Bu konular ile ilgili önemli bir şahsiyeti gökte ararken karşımızda bulduk. Kültür adamı, koleksiyoner, gönül ehli bir insan: Hasan Erdem. Bize Tokat’ı gezdirten rehberimiz. Öyle bir rehber ki, şehri tanıtırken şehrin ruhunu kalplerimize üflüyordu âdeta. Heyecanla, coşkuyla o anlattı, biz dinledik. Acaba bu heyecanın bir mektebi medresesi mi var? Hasan Erdem nerden mezun olmuş?
Hasan Erdem 1970 Tokat
doğumludur. Esasen esnaf olan Hasan Erdem’in arşivinde 1900-1985 yılları arası
Tokat’a ait 12.000’e yakın fotoğraf; 1500’e yakın semerci, saraç, demirci,
marangoz, ahşap ve benzeri mahalli el sanatları üretim malzemeleri; 300’e yakın
eski tartı aletleri, mahalli ölçekler; 8.000’e yakın Osmanlı Dönemine ait
mahalli evrak; 150’ye yakın eski haritalar; 5000’e yakın muhtelif Osmanlıca
kitap ve dergi, Tokat’a ait kartvizit ve mektup; 1200’e yakın yöreye özgü bakır
mutfak eşyası; 60 adet farklı dönemlere ait Tokat seramik objesi, Tokatlı
hattatlara ait hüsnü hat levha, berat ve fermanlar gibi malzemeler olduğunu
öğrendim. Bu objelerden pek çoğunu Tokat Şehir Müzesine bağışlanmış. Tokat
Şehir Müzesi şehir kültürü gözler önüne seren özenle düzenmiş çok güzel bir
müze. Ayrı bir yazı konusu. Bu eserleri orada ziyaret etme imkânı da bulduk.

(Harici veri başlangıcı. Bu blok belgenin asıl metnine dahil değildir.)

(** A database with the sample index and the sample directory, where
    the uids of the index are the dn of two objects. *)
Definition sample_db : state :=
  {| index := example_world;
     store :=
       (SearchObjectStore._create_object_directory
          (SearchObjectStore.object 0 "Fabric" "fabric" "topology" None
             [SearchObjectStore.object 1 "Tenant" "a" "uni/tn-a" None [];
              SearchObjectStore.object 2 "Tenant" "b" "uni/tn-b" None []])
          SearchObjectStore.sample_state).2 |}.

End SearchDb.

(** * Proofs *)

(** ** Strings *)

Lemma append_cons a s t : String a s +:+ t = String a (s +:+ t).
Proof. reflexivity. Qed.

Lemma append_nil_l t : EmptyString +:+ t = t.
Proof. reflexivity. Qed.

Lemma append_nil_r s : s +:+ EmptyString = s.
Proof. induction s as [|a s IH]; [done|]. by rewrite append_cons, IH. Qed.

Lemma append_assoc s t u : (s +:+ t) +:+ u = s +:+ t +:+ u.
Proof. induction s as [|a s IH]; [done|]. by rewrite !append_cons, IH. Qed.

(** ** Greedy runs

    [greedy] explores the splits of the string after a run of [ok]
    characters, the longest run first. *)

Section Greedy.
Variables (ok : ascii -> bool) (min : nat) (k : string -> string -> option string).

Lemma greedy_none s : forall taken,
  (forall p r, s = p +:+ r -> string_forall ok p = true ->
               k (taken +:+ p) r = None) ->
  greedy ok min k taken s = None.
Proof.
  induction s as [|a s IH]; intros taken Hk.
  - simpl. rewrite <- (append_nil_r taken) at 2.
    rewrite (Hk EmptyString EmptyString); [by destruct (Nat.leb _ _)|done..].
  - simpl.
    assert (Hstop : k taken (String a s) = None).
    { rewrite <- (append_nil_r taken). by apply Hk. }
    rewrite Hstop.
    destruct (ok a) eqn:Ha; [|by destruct (Nat.leb _ _)].
    rewrite IH; [by destruct (Nat.leb _ _)|].
    intros p r -> Hp. rewrite append_assoc. rewrite append_cons, append_nil_l.
    apply Hk; [done|]. simpl. by rewrite Ha, Hp.
Qed.

Lemma greedy_some p : forall taken r g,
  string_forall ok p = true -> stops ok r = true ->
  Nat.leb min (String.length (taken +:+ p)) = true ->
  k (taken +:+ p) r = Some g ->
  greedy ok min k taken (p +:+ r) = Some g.
Proof.
  induction p as [|a p IH]; intros taken r g Hp Hr Hmin Hk.
  - rewrite append_nil_l. rewrite append_nil_r in Hmin, Hk.
    destruct r as [|b r]; simpl.
    + by rewrite Hmin.
    + simpl in Hr. apply negb_true_iff in Hr. by rewrite Hr, Hmin.
  - rewrite append_cons. simpl in Hp. apply andb_true_iff in Hp as [Ha Hp].
    simpl. rewrite Ha.
    rewrite (IH (taken +:+ String a EmptyString) r g); try done.
    + by rewrite append_assoc.
    + by rewrite append_assoc.
Qed.

End Greedy.

(** ** Searching a pattern that starts with a literal character *)

Lemma re_search_absent c p s :
  has_char c s = false -> re_search (Chr c :: p) s = None.
Proof.
  induction s as [|a s IH]; intros H; [done|].
  simpl in H. apply orb_false_iff in H as [Ha Hs].
  simpl. rewrite Ha. auto.
Qed.

Lemma re_search_skip c p s t :
  has_char c s = false ->
  re_search (Chr c :: p) (s +:+ t) = re_search (Chr c :: p) t.
Proof.
  induction s as [|a s IH]; intros H; [done|].
  simpl in H. apply orb_false_iff in H as [Ha Hs].
  rewrite append_cons. simpl. rewrite Ha. auto.
Qed.

Lemma re_search_here p s g :
  match_here p EmptyString s = Some g -> re_search p s = Some g.
Proof. intros H. destruct s; simpl; by rewrite H. Qed.

Lemma re_search_next p a s :
  match_here p EmptyString (String a s) = None ->
  re_search p (String a s) = re_search p s.
Proof. intros H. simpl re_search. by rewrite H. Qed.

Lemma plain_has_char c s :
  is_marker c = true -> plain s = true -> has_char c s = false.
Proof.
  intros Hc. induction s as [|a s IH]; [done|].
  unfold plain. simpl. intros [Ha Hs]%andb_true_iff.
  rewrite (IH Hs), orb_false_r.
  destruct (Ascii.eqb_spec a c) as [->|]; [|done].
  unfold is_marker, in_class in *. simpl in *. by rewrite Hc in Ha.
Qed.

Lemma plain_append s t : plain (s +:+ t) = plain s && plain t.
Proof.
  unfold plain. induction s as [|a s IH]; [done|].
  rewrite append_cons. simpl. by rewrite IH, andb_assoc.
Qed.

(** ** Extraction of the segments *)

Lemma literal_escape_of c :
  is_marker c = true -> literal (escape_of c) = [Chr c].
Proof.
  unfold is_marker, in_class, markers. simpl.
  rewrite !orb_true_iff. rewrite !Ascii.eqb_eq.
  intros [->|[->|[->|[->|[=]]]]]; reflexivity.
Qed.

Lemma stops_spec r :
  stops (in_class true markers) r = true <->
  r = EmptyString \/ exists m r', r = String m r' /\ is_marker m = true.
Proof.
  destruct r as [|m r]; simpl.
  - naive_solver.
  - unfold is_marker, in_class. simpl.
    destruct (_ || _) eqn:E; simpl.
    + split; [intros _; right; eauto|done].
    + split; [done|]. intros [|(?&?&[= <- <-]&?)]; congruence.
Qed.

Lemma plain_head_not_marker a s :
  plain (String a s) = true -> is_marker a = false.
Proof.
  unfold plain, is_marker, in_class. simpl.
  intros [H _]%andb_true_iff. by apply negb_true_iff in H.
Qed.

#[local] Arguments in_class : simpl never.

Hasan Erdem’in vaktiyle sekiz
bine yakın kitabı varmış, bunun dört bini el yazması, bu eserlerin çoğunu uygun
yerlere bağışlamış.
Hasan Erdem elyazması
eserlerin pekçoğunu Tokat Mevlevihane’sine bağışlamış, ancak Mevlevihane restorasyonda
olduğundan kitapları ziyaret edemedik. Ancak üzerinde “Fîhâ kütübün Gayyimeh” فِيهَا
كُتُبٌ قَيِّمَةٌ (Beyyine,3) yazılı boş kitap dolabını
fotoğraflayabildik.
Tabi biz Mevlevihanelerin güzel
sanatlar fakülteleri gibi çalıştığını bilenlerdeniz. Bu önemli Mevlevihane’de
hat eserlerinin, yazma kitapların da mutlaka olacağını düşünürken Hasan Erdem
ile aramızda şöyle bir diyalog geçiyor:
-Peki, sizin bağışınızdan önce Mevlevihane’de başka kitaplar var mı
idi?
-Sadece Marifetname ile Selçuklu Kur’an-ı Kerim’i. Mevlevihane
kütüphanesinden, onun da ayrı bir hikâyesi var.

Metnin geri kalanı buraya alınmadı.